### Exercise description
Copy every line below where the string "they" is found.

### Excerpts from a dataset

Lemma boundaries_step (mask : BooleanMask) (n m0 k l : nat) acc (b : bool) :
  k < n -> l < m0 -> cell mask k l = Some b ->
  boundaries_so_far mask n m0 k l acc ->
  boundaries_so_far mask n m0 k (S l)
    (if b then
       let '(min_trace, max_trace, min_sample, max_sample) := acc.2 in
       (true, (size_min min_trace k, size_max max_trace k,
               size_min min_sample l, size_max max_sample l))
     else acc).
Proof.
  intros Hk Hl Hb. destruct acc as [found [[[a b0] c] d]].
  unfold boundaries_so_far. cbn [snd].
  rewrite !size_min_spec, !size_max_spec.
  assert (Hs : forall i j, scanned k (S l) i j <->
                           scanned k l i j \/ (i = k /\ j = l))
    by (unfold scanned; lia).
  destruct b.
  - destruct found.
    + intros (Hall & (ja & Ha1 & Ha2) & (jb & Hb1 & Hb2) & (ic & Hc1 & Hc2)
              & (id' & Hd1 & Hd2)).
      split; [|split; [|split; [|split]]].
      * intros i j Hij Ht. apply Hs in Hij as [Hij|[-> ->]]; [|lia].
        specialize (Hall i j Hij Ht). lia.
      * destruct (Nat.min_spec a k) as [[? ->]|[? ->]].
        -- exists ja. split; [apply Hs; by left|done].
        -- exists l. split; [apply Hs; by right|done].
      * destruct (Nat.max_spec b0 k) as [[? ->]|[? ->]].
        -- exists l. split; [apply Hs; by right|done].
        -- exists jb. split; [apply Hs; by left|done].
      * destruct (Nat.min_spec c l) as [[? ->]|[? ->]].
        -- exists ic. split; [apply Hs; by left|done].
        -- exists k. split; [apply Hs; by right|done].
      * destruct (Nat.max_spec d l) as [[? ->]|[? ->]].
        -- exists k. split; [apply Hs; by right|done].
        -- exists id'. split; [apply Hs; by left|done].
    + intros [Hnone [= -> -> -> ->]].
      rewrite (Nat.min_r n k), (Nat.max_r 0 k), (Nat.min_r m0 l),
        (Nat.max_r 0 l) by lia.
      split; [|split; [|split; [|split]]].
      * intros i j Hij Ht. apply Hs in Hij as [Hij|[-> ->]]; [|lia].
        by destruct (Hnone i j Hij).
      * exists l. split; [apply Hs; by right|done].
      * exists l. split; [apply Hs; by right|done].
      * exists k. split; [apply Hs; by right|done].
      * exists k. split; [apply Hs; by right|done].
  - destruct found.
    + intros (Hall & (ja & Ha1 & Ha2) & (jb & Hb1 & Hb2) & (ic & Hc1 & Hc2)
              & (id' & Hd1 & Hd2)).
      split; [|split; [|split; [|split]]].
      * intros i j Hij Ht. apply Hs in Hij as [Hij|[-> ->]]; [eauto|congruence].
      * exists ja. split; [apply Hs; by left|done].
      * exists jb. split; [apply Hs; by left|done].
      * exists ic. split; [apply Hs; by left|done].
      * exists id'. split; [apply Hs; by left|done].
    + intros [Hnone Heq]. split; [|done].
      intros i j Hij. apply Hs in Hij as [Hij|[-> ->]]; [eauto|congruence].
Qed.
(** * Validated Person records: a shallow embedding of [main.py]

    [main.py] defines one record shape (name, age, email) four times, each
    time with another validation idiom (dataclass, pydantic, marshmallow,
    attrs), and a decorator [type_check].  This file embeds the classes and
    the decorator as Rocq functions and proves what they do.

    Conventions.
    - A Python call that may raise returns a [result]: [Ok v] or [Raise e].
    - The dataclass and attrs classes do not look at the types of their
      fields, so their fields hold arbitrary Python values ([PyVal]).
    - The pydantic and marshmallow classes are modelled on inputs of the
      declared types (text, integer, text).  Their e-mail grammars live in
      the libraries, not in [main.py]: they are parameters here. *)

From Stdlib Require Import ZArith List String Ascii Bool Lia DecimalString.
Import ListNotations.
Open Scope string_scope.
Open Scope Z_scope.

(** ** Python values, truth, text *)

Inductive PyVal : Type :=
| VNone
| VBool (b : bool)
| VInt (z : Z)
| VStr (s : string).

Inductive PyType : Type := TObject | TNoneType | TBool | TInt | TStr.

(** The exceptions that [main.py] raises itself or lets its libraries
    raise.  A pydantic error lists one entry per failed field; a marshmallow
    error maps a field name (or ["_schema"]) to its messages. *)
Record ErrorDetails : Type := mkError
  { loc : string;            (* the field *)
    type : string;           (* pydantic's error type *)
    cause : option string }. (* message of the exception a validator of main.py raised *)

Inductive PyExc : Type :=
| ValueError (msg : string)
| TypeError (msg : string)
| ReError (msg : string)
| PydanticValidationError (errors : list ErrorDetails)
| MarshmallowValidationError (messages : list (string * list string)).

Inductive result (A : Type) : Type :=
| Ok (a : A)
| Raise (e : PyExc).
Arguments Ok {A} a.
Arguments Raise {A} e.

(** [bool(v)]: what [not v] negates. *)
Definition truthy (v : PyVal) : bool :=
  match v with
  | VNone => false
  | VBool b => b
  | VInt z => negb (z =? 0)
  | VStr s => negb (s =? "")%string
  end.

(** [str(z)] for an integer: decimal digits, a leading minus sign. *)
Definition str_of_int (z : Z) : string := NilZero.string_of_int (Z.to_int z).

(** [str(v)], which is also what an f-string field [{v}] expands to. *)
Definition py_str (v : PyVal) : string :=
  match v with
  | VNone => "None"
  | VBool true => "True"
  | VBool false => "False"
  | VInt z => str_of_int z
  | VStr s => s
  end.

### Reply to the task
    the decorator as Rocq functions and proves what they do.
      the libraries, not in [main.py]: they are parameters here. *)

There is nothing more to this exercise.